Representing East Germany

Olympic Games

World Championships

European Championships

European Indoor Championships

European Cup

= Ulrike Bruns =

East German middle-distance runner

Ulrike Bruns (née Klapezynski; born 17 November 1953) is a retired East German athlete who competed mainly in the 1500 metres and 3000 metres.

==Private life==
Klapezynski was born in 1953 in Cottbus. She married her trainer, Jürgen Bruns (1942–2018), in 1979 and they had two children. After the German reunification, they operated a sports store in Potsdam.

==Athletics career==
She competed for East Germany in the 1976 Summer Olympics held in Montreal, Quebec, Canada in the 1500 metres where she won the bronze medal.

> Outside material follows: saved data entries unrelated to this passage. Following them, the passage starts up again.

Lemma free_bans s i g :
  ready e s -> GlobalGlineList s !! i = Some g ->
  let s' := gline_free (MkPlace false i) s in
  ready e s' /\ forall u, client_ok u -> (banned e s' u -> banned e s u) /\
    (banned e s u -> banned e s' u \/ concerns e (gl_user g) (gl_host g) u).
Proof.
  intros (Hs & Hc & Hn) Hi s'. pose proof (delete_Permutation _ _ _ Hi) as Hp.
  assert (Hin : forall x, x ∈ GlobalGlineList s <-> x = g \/ x ∈ GlobalGlineList s').
  { intros x. rewrite Hp at 1. by rewrite elem_of_cons. }
  assert (Hs' : settled e s').
  { unfold settled in *. rewrite Forall_forall in *. intros x [Hx Hxx]%alive_elem. apply Hs, alive_elem.
    split; [apply Hin; by right|done]. }
  split; [done|]. intros u Hu. rewrite !settled_banned by done. setoid_rewrite alive_elem. split.
  - intros (x & [Hx Hxx] & H). exists x. split; [|done]. split; [apply Hin; by right|done].
  - intros (x & [[->|Hx]%Hin Hxx] & H); [by right|left; by exists x].
Qed.

Lemma reaped_banned s s' u : ready e s -> reaped s s' -> client_ok u -> banned e s' u <-> banned e s u.
Proof.
  intros Hr Hp Hu. rewrite !settled_banned; [|apply Hr|done|apply (reaped_ready s s' Hp Hr)|done].
  by rewrite (proj1 Hp).
Qed.

(** gline_activate() of a G-line that is in force. *)
Definition activated (lastmod : Z) (g : Gline) : Gline :=
  set_lastmod (next_lastmod lastmod g) (set_flags (gl_flags g .| GLINE_ACTIVE) g).

Lemma activate_active sptr p g lastmod s : list_at p s !! position p = Some g -> GlineIsActive g = true ->
  gline_activate e sptr p lastmod line_flags s = Some ([], gline_store (activated lastmod g) p s).
Proof.
  intros Hg Ha. unfold gline_activate. rewrite Hg. cbn [mbind option_bind]. by rewrite Ha.
Qed.

Lemma activated_bit lastmod g m : m .& GLINE_ACTIVE = 0 -> has_bits (gl_flags (activated lastmod g)) m = has_bits (gl_flags g) m.
Proof.
  intros Hm. unfold has_bits. cbn. rewrite Z.land_lor_distr_l, (Z.land_comm GLINE_ACTIVE m), Hm. by rewrite Z.lor_0_r.
Qed.

Lemma activated_active lastmod g : GlineIsActive g = true -> GlineIsActive (activated lastmod g) = true.
Proof.
  unfold GlineIsActive. cbn. rewrite Z.land_lor_distr_l. intros ->%Z.eqb_eq. done.
Qed.

Lemma activated_plain lastmod g : plain_gline g -> plain_gline (activated lastmod g).
Proof.
  intros ((Hm & Hr & Hb) & Ha & Hi). split; [split; [done|split]|split].
  - unfold GlineIsRealName. by rewrite activated_bit.
  - unfold GlineIsIpMask. by rewrite activated_bit.
  - by apply activated_active.
  - unfold GlineIsIpMask. by rewrite activated_bit.
Qed.

(** ** A line of a burst *)
Definition takes (s s' : glines) (user : list Z) (h : option (list Z)) : Prop :=
  ready e s' /\ forall u, client_ok u -> banned e s' u <-> banned e s u \/ concerns e user h u.

Lemma apply_user cptr bursting sptr user h reason expire lastmod s :
  linked sptr -> ready e s -> masks_ok user h -> text_ok user h -> plain_host h -> reason_ok reason -> 0 < expire ->
  lastmod <> 0 ->
  exists effects s', ms_gline_apply e cptr bursting sptr 6 (mtext user h) reason expire lastmod line_flags s = Some (effects, s') /\
    takes s s' user h /\ alive e (BadChanGlineList s') = alive e (BadChanGlineList s).
Proof.
  intros Hl Hr Hm Ht Hp Hre He Hlm. unfold ms_gline_apply.
  destruct (find_user s user h Hr Hm Ht) as (o & s1 & -> & Hrp & Ho). cbn [mbind option_bind].
  pose proof (reaped_ready s s1 Hrp Hr) as Hr1.
  assert (Hb1 : forall u, client_ok u -> banned e s1 u <-> banned e s u) by (intros u; by apply reaped_banned).
  pose proof (proj1 (proj2 Hrp)) as Hbc.
  destruct o as [p|].
  2:{ cbn [Nat.eqb Nat.ltb Nat.leb andb].
      destruct (add_user sptr user h reason expire lastmod s1 Hl Hr1 Hm Ht Hp Hre He) as (eff & s' & -> & H1 & H2 & H3).
      exists eff, s'. split; [done|]. rewrite H3. split; [split; [done|]|done]. intros u Hu. by rewrite H2, Hb1. }
  destruct Ho as (i & g & -> & Hi & Hal & Hh & Hu). cbn [position]. change (list_at (MkPlace false i) s1) with (GlobalGlineList s1).
  rewrite Hi. cbn [mbind option_bind].
  assert (Hg : plain_gline g) by (destruct Hr as (Hs & _); unfold settled in Hs; rewrite Forall_forall in Hs; auto).
  pose proof (fun u => same_masks g user h u (proj1 Hg) Hm Hh Hu) as Hsame.
  assert (Hin : forall u, client_ok u -> concerns e user h u -> banned e s u).
  { intros u Hcu Hc. rewrite settled_banned; [|apply Hr|done]. exists g. by rewrite Hsame. }
  assert (Hkeep : forall s', ready e s' -> (forall u, client_ok u -> banned e s' u <-> banned e s1 u) -> takes s s' user h).
  { intros s' H1 H2. split; [done|]. intros u Hcu. rewrite H2, Hb1 by done. intuition. }
  destruct (GlineIsLocal g && negb (has_bits line_flags GLINE_LOCAL)).
  - destruct (free_bans s1 i g Hr1 Hi) as [Hrf Hbf].
    destruct (add_user sptr user h reason expire lastmod _ Hl Hrf Hm Ht Hp Hre He) as (eff & s' & -> & H1 & H2 & H3).
    exists eff, s'. split; [done|]. rewrite H3. split; [split; [done|]|done]. intros u Hcu. rewrite H2, <- Hb1 by done.
    destruct (Hbf u Hcu) as [F1 F2]. rewrite Hsame in F2. intuition.
  - rewrite (proj2 (Z.eqb_neq lastmod 0)) by done. cbn [andb orb]. destruct (gl_lastmod g <? lastmod).
    + change (has_bits line_flags GLINE_ACTIVE) with true. cbv iota.
      rewrite (activate_active sptr (MkPlace false i) g lastmod s1) by (done || apply Hg).
      do 2 eexists. split; [done|]. split; [|done].
      destruct (store_same s1 i g (activated lastmod g) Hr1 Hi) as [H1 H2]; try done; [exact (proj2 (proj1 (alive_elem e _ _) Hal))|by apply activated_plain|by apply Hkeep].
    + destruct (_ || _); (do 2 eexists; split; [done|]; split; [by apply Hkeep|done]).
Qed.

(** What ms_gline() makes of a line of a burst before it looks for the mask. *)
Lemma ms_line cptr bursting sptr pfx text ts lm lastmod reason s :
  linked sptr -> atoi lm = lastmod -> lastmod <> 0 ->
  ms_gline e cptr bursting sptr [pfx; star; 43 :: text; ts; lm; reason] s =
  ms_gline_apply e cptr bursting sptr 6 text reason (atoi ts) lastmod line_flags s.
Proof.
  intros (Hs & _) Hlm Hne. unfold ms_gline. cbn [lookup list_lookup length mbind option_bind].
  cbn [forced_mask Z.eqb Pos.eqb hd0 Nat.eqb Nat.ltb Nat.leb andb orb default]. unfold id. rewrite Hlm, Hs.
  rewrite bool_decide_eq_true_2 by done. cbn [andb negb].
  rewrite (proj2 (Z.eqb_neq lastmod 0)), andb_false_r by done. reflexivity.
Qed.

Lemma time_text_atoi t : 0 <= t < 2 ^ 31 -> atoi (time_text t) = t.
Proof.
  intros Ht. unfold time_text, u64. rewrite Z.mod_small by lia. rewrite <- (app_nil_r (decimal t)). by apply atoi_decimal.
Qed.

(** ** A line for a channel is taken over *)
Lemma forbidden_iff s name : ready e s -> cstring name ->
  forbidden e s name <-> exists g, g ∈ alive e (BadChanGlineList s) /\ glob (gl_user g) name.
Proof.
  intros (_ & Hc & _) Hn. unfold forbidden, join_forbidden, gline_find. rewrite Forall_forall in Hc.
  change (has_bits GLINE_BADCHAN (GLINE_BADCHAN .| GLINE_ANY)) with true. cbv iota.
  destruct (find_gline_spec e (chan_test GLINE_BADCHAN name) (fun g => glob (gl_user g) name) (BadChanGlineList s))
    as (l & o & -> & Hl & Ho).
  { intros g Hg. destruct (Hc g Hg) as ((Hp & _ & Hlen & _) & _). apply decides_matches; [done..|].
    intros E. rewrite E in Hlen. cbn in Hlen. lia. }
  cbn [mbind option_bind]. destruct o as [i|].
  - destruct Ho as (g & Hi & Hg & Hm & _). cbn [mbind option_bind].
    change (list_at (MkPlace true i) (set_badchan l s) !! position (MkPlace true i)) with (l !! i). rewrite Hi.
    cbn [mbind option_bind]. destruct (Hc g Hg) as (_ & _ & -> & _). split; [by exists g|]. cbn. eauto.
  - change (GLINE_BADCHAN .& (GLINE_BADCHAN .| GLINE_ANY) =? GLINE_BADCHAN) with true. cbn [orb mbind option_bind]. split.
    + by intros (s' & [=]).
    + intros (g & Hg & Hm). by destruct (proj2 Ho g Hg).
Qed.

(** What a line for a channel does. *)
Definition bars (s s' : glines) (m : list Z) : Prop :=
  ready e s' /\ (forall u, client_ok u -> banned e s' u <-> banned e s u) /\
  forall name, cstring name -> forbidden e s' name <-> forbidden e s name \/ glob m name.

Lemma same_global_banned s s' u : ready e s -> ready e s' ->
  alive e (GlobalGlineList s') = alive e (GlobalGlineList s) -> client_ok u -> banned e s' u <-> banned e s u.
Proof. intros Hr Hr' Ha Hu. rewrite !settled_banned; [by rewrite Ha|apply Hr|done|apply Hr'|done]. Qed.

Lemma bars_from s s' m :
  ready e s -> ready e s' -> alive e (GlobalGlineList s') = alive e (GlobalGlineList s) ->
  (forall name, cstring name ->
     (exists g, g ∈ alive e (BadChanGlineList s') /\ glob (gl_user g) name) <->
     (exists g, g ∈ alive e (BadChanGlineList s) /\ glob (gl_user g) name) \/ glob m name) ->
  bars s s' m.
Proof.
  intros Hr Hr' Ha Hb. split; [done|]. split; [intros u Hu; by apply same_global_banned|].
  intros name Hn. rewrite !forbidden_iff by done. by apply Hb.
Qed.

Lemma target_chan sptr m : linked sptr -> chan_mask_ok m ->
  gline_target e sptr m line_flags = Some (Accepted m None (line_flags .| GLINE_BADCHAN)).
Proof.
  intros (_ & _ & _ & Hpr) (_ & Hs & Hl & H64). unfold gline_target. rewrite Hs. cbn [orb mbind option_bind].
  change (has_bits line_flags GLINE_LOCAL) with false. cbv iota. rewrite Hpr. cbn [negb]. rewrite rd_some by lia. cbn [mbind option_bind].
  assert (E : chan_sign (ch m 2) && (ch m 1 =? 64) = false); [|by rewrite E].
  destruct (chan_sign (ch m 2)); [|done]. by apply Z.eqb_neq, H64.
Qed.

Lemma add_chan sptr m reason expire lastmod s :
  linked sptr -> ready e s -> chan_mask_ok m -> 0 < expire ->
  exists effects s', gline_add e sptr m reason expire lastmod line_flags s = Some (effects, s') /\ bars s s' m.
Proof.
  intros Hl Hr Hm He. unfold gline_add. rewrite target_chan by done. cbn [mbind option_bind].
  change (bad_expire expire (line_flags .| GLINE_BADCHAN)) with false. cbv iota.
  set (g := MkGline m None reason (expire + CurrentTime e) lastmod 0 0 ((line_flags .| GLINE_BADCHAN) .& GLINE_MASK)).
  set (s1 := set_badchan (g :: BadChanGlineList s) s).
  change (make_gline e m None reason (expire + CurrentTime e) lastmod (line_flags .| GLINE_BADCHAN) s) with (Some (Some (MkPlace true 0), s1)).
  cbn [mbind option_bind]. change (list_at (MkPlace true 0) s1 !! position (MkPlace true 0)) with (Some g). cbn [mbind option_bind].
  assert (Hx : expired e g = false) by (apply Z.leb_gt; cbn; lia).
  destruct Hr as (R1 & R2 & R3). pose proof Hm as (Hp & _ & Hlen & _).
  destruct (do_gline_chan sptr g s1) as (eff & s' & -> & E1 & E2 & E3); [|done..|].
  { split; [done|]. cbn. intros ->. cbn in Hlen. lia. }
  cbn [mbind option_bind]. do 2 eexists. split; [done|].
  assert (Ea : alive e (BadChanGlineList s') = g :: alive e (BadChanGlineList s)) by (rewrite E2; etransitivity; [apply alive_cons|by rewrite Hx]).
  apply bars_from; [done| |by rewrite E1|].
  - split_and!; [unfold settled; by rewrite E1| |done]. rewrite Ea. constructor; [|done]. done.
  - intros name Hn. rewrite Ea. split.
    + intros (x & [->|Hin]%elem_of_cons & H); [by right|left; by exists x].
    + intros [(x & Hin & H)|H]; [exists x|exists g]; (split; [|done]); [by right|left].
Qed.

She was third in 10,000 metres run at the 1986 European Championships. She took the same place at 1987 World Championships. Bruns also won 800 m at the 1978 European Athletics Indoor Championships.

- Olympic and World middle-distance bronzes
She received first public attention while still competing under her maiden name of Klapezynski when performing at the 1976 Montreal Olympics. That year, she set her personal bests of 1:57.06min for the 800 m and 3:59.9min for the 1500 m, but opted to confine only to the 1500 m in Montreal eventually winning the bronze medal behind the winner, Tatyana Kazankina (USSR). Klapezynski again finished behind Kazankina when winning 1500 m silver at the inaugural World Cup in Düsseldorf next year. She then won a title by her own, finishing first over 800 m at the 1978 European Indoor Championships in Milan. Later that year, Bruns set the world record at 1000 m on 18 August at Berlin, clocking 2:31.95min, but lost that record only two days later. She was considerably disappointed after that to finish 7th at both 800 m and 1500 m at the European Championships in Prague. It seemed that her career stagnated after 1500 m fifth-place finishes at the 1980 Moscow Olympics and 1982 European Championships in Athens, but Bruns turned to longer distances in the early 1980s, and although she didn't compete at the 1984 Summer Olympics in Los Angeles, due to the Eastern Bloc boycott, she recorded her lifetime best at 3000 m that year, clocking 8:36.38min in July.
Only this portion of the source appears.